Thursday, November 15, 2007

The City

Sushiya - 2 stars

28 W 56th St.

Pret a Manger - 3 stars (for the brownie)

630 Lexington Ave. (at 54th)

The Oyster Bar - 1 star

Grand Central Station

Growing up in a suburb of New York, it was just "the city." This may be true for people growing up in any suburb of any city, but for New York, the greatest city in the world, it seems especially appropriate. As a child, I always assumed that when I grew up I would live in Manhattan, because that's what you did when you grew up.

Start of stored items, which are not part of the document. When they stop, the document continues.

(** ** What is read back *)
Lemma take_splice n o e l : (o + length e <= n)%nat -> (n <= length l)%nat -> take n (splice o e l) = splice o e (take n l).
Proof.
  intros H1 H2. apply list_eq. intros i. rewrite splice_lookup by (rewrite length_take; lia).
  destruct (decide (i < n)%nat).
  - rewrite !lookup_take_lt, splice_lookup by lia. done.
  - rewrite !lookup_take_ge, decide_False by lia. done.
Qed.
Lemma take_first_bit nb : (512 <= nb)%nat -> take 512 (first_bit (replicate nb 0)) = first_bit (replicate 512 0).
Proof.
  intros H. replace nb with (512 + (nb - 512))%nat by lia. rewrite replicate_add.
  generalize (replicate (nb - 512) 0). intros l. unfold first_bit. rewrite lookup_app_l by (rewrite length_replicate; lia).
  rewrite insert_app_l by (rewrite length_replicate; lia). apply take_app_length'. by rewrite length_insert, length_replicate.
Qed.
Lemma take_dots nb : (512 <= nb)%nat -> take 512 (dots_sector (replicate nb 0)) = dots_sector (replicate 512 0).
Proof.
  intros H. unfold dots_sector, put_entry.
  change sizeof_dir_entry with 24. rewrite take_splice; [|change (length (encode_entry _)) with 24%nat; lia|].
  2: { rewrite splice_length; rewrite length_replicate; [lia|]. change (length (encode_entry _)) with 24%nat. lia. }
  rewrite take_splice; [|change (length (encode_entry _)) with 24%nat; lia|rewrite length_replicate; lia].
  rewrite take_replicate. by replace (512 `min` nb)%nat with 512%nat by lia.
Qed.
Lemma dots_entries : forallb (fun k => bool_decide (entry_at (Z.of_nat k) (dots_sector (replicate 512 0)) =
  match k with O => dot_entry [46] | 1%nat => dot_entry [46; 46] | _ => DirEntry (replicate 16 0) 0 FT_UNKOWN end)) (seq 0 21) = true.
Proof. vm_compute. reflexivity. Qed.
Lemma first_bit_used a : forallb (fun i => Bool.eqb (used (Bitmap (first_bit (replicate 512 0)) 512 a) (Z.of_nat i)) (i =? 0)%nat) (seq 0 4096) = true.
Proof. vm_compute. reflexivity. Qed.
Lemma root_inode_ok z : 0 <= z < 2 ^ 32 -> inode_ok (root_inode z).
Proof.
  intros Hz. assert (root_inode z = Inode 0 6144 0 48 0 0 0 (z :: replicate 12 0) 0 0 0 0 0 0 0 0 0 0) as -> by done.
  split; cbn [i_num i_mode i_uid i_size i_mtime i_gid i_nlinks i_zones i_atime i_ctime i_dev i_count i_lock i_dirt i_pipe i_mount i_seek i_update];
    try lia; [done|]. constructor; [done|]. apply Forall_replicate. lia.
Qed.

(** A partition with an empty file system: only the root directory exists,
    and all zones but its own are free. *)
Record empty_fs (part : partition) (root : Z) (s : fs) : Prop := {
  ef_table : table_ok s;
  ef_open : open_inodes s = [root];
  ef_root : inodes s !! root = Some (set_count 1 (root_inode (s_data_start_lba (sb s))));
  ef_inodes : wf (inode_bitmap s) /\ nbits (inode_bitmap s) = 4096 /\
    forall i, 0 <= i < 4096 -> used (inode_bitmap s) i = (i =? 0);
  ef_zones : wf (zone_bitmap s) /\ bm_len (p_sec_cnt part) <= nbits (zone_bitmap s) /\
    forall i, 0 <= i < nbits (zone_bitmap s) -> used (zone_bitmap s) i = (i =? 0) || (bm_len (p_sec_cnt part) <? i);
  ef_inside : p_start_lba part <= s_data_start_lba (sb s) /\
    s_data_start_lba (sb s) + bm_len (p_sec_cnt part) <= p_start_lba part + p_sec_cnt part;
  ef_dots : take 2 (dir_entries s (root_inode (s_data_start_lba (sb s)))) = [dot_entry [46]; dot_entry [46; 46]];
  ef_names : visible (dir_entries s (root_inode (s_data_start_lba (sb s)))) = []
}.

Section mounted.
Context {E : FsEnv}.
Context (part : partition) (unset zmap : list Z) (nb : nat) (d : Z -> list Z) (s : fs).
Hypothesis Hp : part_ok part.
Hypothesis Hnb : Z.of_nat nb = 409600.
Hypothesis Hu : length unset = 17%nat.
Hypothesis Hd : disk_ok d.
Hypothesis Hzl : length zmap = nb.
Hypothesis Hmap : forall j, Z.of_nat j < 512 * zone_bitmap_sz (p_sec_cnt part) -> zmap !! j = Some (map_byte (bm_len (p_sec_cnt part)) (Z.of_nat j)).
Hypothesis Hs : disk s = formatted_disk part nb d unset zmap.
Hypothesis Hm : mallocs s = [].
Notation st := (p_start_lba part).
Notation zbs := (zone_bitmap_sz (p_sec_cnt part)).

Definition mounted : fs :=
  set_open [] (set_imap (Bitmap (first_bit (replicate 512 0)) 512 (after (inode_bitmap s)))
    (set_zmap (Bitmap (take (512 * Z.to_nat zbs) zmap) (512 * zbs) (after (zone_bitmap s)))
      (set_sb (s_mounted (new_super part)) s))).
Lemma mount_ok : mount_partition (p_name part) part s = Ok (true, mounted).
Proof.
  destruct (formatted_bounds part Hp) as (H0 & H1 & H2 & H3). destruct (new_super_ok part Hp) as (nz & Hnz & Hsb).
  assert (forall s, mallocs s = [] -> sys_malloc_ok s = Ok (true, s)) as Ea by (intros s' Hm'; unfold sys_malloc_ok; by rewrite Hm').
  assert (max_lba = 163839) as Hmax by done.
  unfold mount_partition. rewrite bool_decide_true by done. cbn [negb]. run (Ea s Hm). cbn [negb]. rets.
  rewrite u32_small by lia. run (ide_read_ok s (st + 1) 1 ltac:(lia) ltac:(lia) ltac:(lia)). rewrite Hs, formatted_super by done.
  rewrite (super_roundtrip unset (new_super part) _ Hu) by (done || (rewrite Hsb; cbn; unfold SUPER_MAGIC; repeat constructor; lia)).
  unfold mounted. rewrite Hsb. cbn [s_magic s_mounted s_zmap_lba s_zmap_sz s_imap_lba s_imap_sz]. pass.
  rewrite modify_bind, get_bind. unfold read_bitmap. set (s1 := set_sb _ s).
  run (Ea s1 Hm). cbn [negb]. rets. run (ide_read_ok s1 (st + 3) zbs ltac:(lia) ltac:(lia) ltac:(lia)). rets.
  rewrite modify_bind. set (s2 := set_zmap _ s1). run (Ea s2 Hm). cbn [negb]. rets.
  run (ide_read_ok s2 (st + 2) 1 ltac:(lia) ltac:(lia) ltac:(lia)). rets. rewrite !modify_bind. unfold s2.
  change (disk (set_zmap _ s1)) with (disk s). change (disk s1) with (disk s). rewrite Hs.
  change (Z.to_nat 1) with 1%nat. rewrite formatted_zmap, formatted_imap, take_first_bit by (done || lia).
  unfold SECTOR_SIZE. rewrite !u32_small by lia. rewrite (Z.mul_comm zbs). done.
Qed.
Notation ds := (st + 803 + zbs).
Lemma mounted_table : table_ok mounted.
Proof.
  destruct (formatted_bounds part Hp) as (H0 & H1 & H2 & H3). destruct (new_super_ok part Hp) as (nz & _ & Hsb).
  unfold mounted. rewrite Hsb. split.
  - cbn. rewrite Hs. by apply formatted_ok.
  - cbn. lia.
  - cbn. lia.
  - change max_lba with 163839. cbn. lia.
Qed.
Lemma mounted_sb : sb mounted = s_mounted (new_super part) /\ s_data_start_lba (sb mounted) = ds /\ s_ninodes (sb mounted) = 4096 /\ disk mounted = formatted_disk part nb d unset zmap.
Proof. destruct (new_super_ok part Hp) as (nz & _ & Hsb). unfold mounted. rewrite Hsb. done. Qed.
Lemma mounted_root : disk_inode mounted 0 = root_inode ds.
Proof.
  destruct (formatted_bounds part Hp) as (H0 & H1 & H2 & H3). destruct mounted_sb as (Hsb & Hds & Hni & Hdk).
  rewrite <-(read_inode_ok mounted 0 1) by (try apply mounted_table; rewrite ?Hni; lia || done).
  assert (start_lba (pos_of mounted 0) = st + 3 + zbs) as ->.
  { unfold pos_of. cbn [start_lba]. rewrite Hsb. destruct (new_super_ok part Hp) as (nz & _ & ->). cbn [s_mounted s_inode_table_lba]. change (100 * 0 / 512) with 0. lia. }
  change (Z.to_nat (offset _)) with O. rewrite drop_0, Hdk. change (Z.to_nat 1) with 1%nat. rewrite formatted_table by done.
  assert (length (encode_inode (root_inode ds)) = 100%nat) as Hl by done.
  rewrite take_splice by (rewrite ?length_replicate; lia). unfold splice at 1. rewrite take_0. cbn [app].
  rewrite decode_prefix by done. apply decode_encode, root_inode_ok. lia.
Qed.
Lemma mounted_imap : wf (inode_bitmap mounted) /\ nbits (inode_bitmap mounted) = 4096 /\
  forall i, 0 <= i < 4096 -> used (inode_bitmap mounted) i = (i =? 0).
Proof.
  change (inode_bitmap mounted) with (Bitmap (first_bit (replicate 512 0)) 512 (after (inode_bitmap s))). split; [|split; [done|]].
  - split; [done|done|]. cbn [bits]. change (first_bit (replicate 512 0)) with (1 :: replicate 511 0).
    constructor; [done|]. apply Forall_replicate. lia.
  - intros i Hi. pose proof (first_bit_used (after (inode_bitmap s))) as H. rewrite forallb_forall in H.
    specialize (H (Z.to_nat i) ltac:(apply in_seq; lia)). apply Bool.eqb_prop in H. rewrite Z2Nat.id in H by lia. rewrite H.
    destruct (Nat.eqb_spec (Z.to_nat i) 0), (Z.eqb_spec i 0); lia || done.
Qed.
Lemma mounted_zmap : wf (zone_bitmap mounted) /\ nbits (zone_bitmap mounted) = 4096 * zbs /\
  forall i, 0 <= i < 4096 * zbs -> used (zone_bitmap mounted) i = (i =? 0) || (bm_len (p_sec_cnt part) <? i).
Proof.
  destruct (layout_sizes part Hp) as (_ & _ & Hlen & Hz & _). set (len := bm_len (p_sec_cnt part)) in *.
  change (zone_bitmap mounted) with (Bitmap (take (512 * Z.to_nat zbs) zmap) (512 * zbs) (after (zone_bitmap s))).
  assert (length (take (512 * Z.to_nat zbs) zmap) = (512 * Z.to_nat zbs)%nat) as Hl by (rewrite length_take, Hzl; lia).
  split; [|split].
  - split; cbn [bits map_bytes_length]; [rewrite Hl; lia|unfold nbits; cbn; lia|].
    apply Forall_lookup. intros j x Hx. assert (j < 512 * Z.to_nat zbs)%nat by (apply lookup_lt_Some in Hx; lia).
    rewrite lookup_take_lt, Hmap in Hx by lia. injection Hx as <-. apply map_byte_range.
  - unfold nbits. cbn. lia.
  - intros i Hi. unfold used, byte_at. cbn [bits after].
    pose proof (Z.div_pos i 8 ltac:(lia) ltac:(lia)). pose proof (Z.div_lt_upper_bound i 8 (512 * zbs) ltac:(lia) ltac:(lia)).
    rewrite lookup_take_lt, Hmap by lia. cbn [default]. unfold id. rewrite Z2Nat.id by lia. by apply map_byte_bit; [lia|lia].
Qed.
Lemma root_entries s' : disk s' = formatted_disk part nb d unset zmap ->
  take 2 (dir_entries s' (root_inode ds)) = [dot_entry [46]; dot_entry [46; 46]] /\ visible (dir_entries s' (root_inode ds)) = [].
Proof.
  destruct (formatted_bounds part Hp) as (H0 & H1 & H2 & H3). intros Hd'.
  assert (sector_entries (disk s' ds) = [dot_entry [46]; dot_entry [46; 46]] ++ DirEntry (replicate 16 0) 0 FT_UNKOWN :: replicate 18 (DirEntry (replicate 16 0) 0 FT_UNKOWN)) as He.
  { pose proof (formatted_root part Hp nb d unset zmap Hu Hzl) as Hr. cbn [sectors] in Hr. rewrite app_nil_r, take_dots in Hr by lia.
    rewrite Hd', Hr. vm_compute. reflexivity. }
  assert (exists rest, dir_entries s' (root_inode ds) = sector_entries (disk s' ds) ++ rest) as [rest Hde].
  { eexists. unfold dir_entries, dir_zones. change (i_zones (root_inode ds)) with (ds :: replicate 12 0). cbn [take app flat_map]. reflexivity. }
  rewrite Hde, He. split; [done|]. rewrite <-app_assoc. match goal with |- context [(?e :: ?l) ++ rest] => change ((e :: l) ++ rest) with (e :: (l ++ rest)) end. rewrite visible_hole by (vm_compute; reflexivity). vm_compute. reflexivity.
Qed.
End mounted.

Section spec.
Context {E : FsEnv}.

I did live in Manhattan, for a brief two years after graduate school. I doubt I will ever live there again. Driving across the Triborough Bridge on Wednesday morning on the way to LaGuardia and seeing the skyline of Manhattan unfold on my right, I remembered how much I loved the city, how much I missed it, and yet how familiar it is to me. The drive from Chappaqua to the city is one I can feel in my bones and my nervous system, from years of going to and from Juilliard every weekend. But in many ways Manhattan today is not the city I knew growing up - so much richer, more fashionable, and less threatening than it was twenty or thirty years ago. Back then Grand Central was a place you raced through on the way to catch a train; this evening there were long lines of expensively dressed people waiting to get into the restaurants that were put in as part of the renovation in the late 1990s. The New York I remember was much more like the endless, gray, non-descript sea of buildings that you descend into on the Queens side of the Triborough Bridge, or the tangled interchanges I got lost in in Harlem on the way back to my parents' house on Wednesday night. It was a bustling, dirty, commercial city built for ordinary people, not the international shopping mall that now blankets much of midtown Manhattan.

For lunch I flashed back only ten years and went to Sushiya with my college roommate Curtis, who now works at - where else? - a hedge fund. When I worked at McKinsey, Sushiya was one of the reasonably good sushi places that one might order dinner from when working late. And it was reassuringly satisfying, the eel not smothered in sauce, the rolls allowing multiple distinct flavors to come through, the fish as soft as butter in the mouth.

My mid-afternoon snack was from a welcome addition to the new Manhattan - Pret a Manger, the British chain that readers will recognize from the previous post - where I had a chocolate brownie that was absolutely to die for, for only $1.49, a meltingly soft yet dense square of pure chocolate goodness, not overwhelmed by sugar.

And dinner was a relic of Manhattan past, with my high school friend Fred in the Oyster Bar in Grand Central - which was once probably the only restaurant in what is not a massive food court. The lobster stew was decent, and the martini was a little small, and I'm sure the crowd was much bigger than it used to be, but it was still distinctly New York.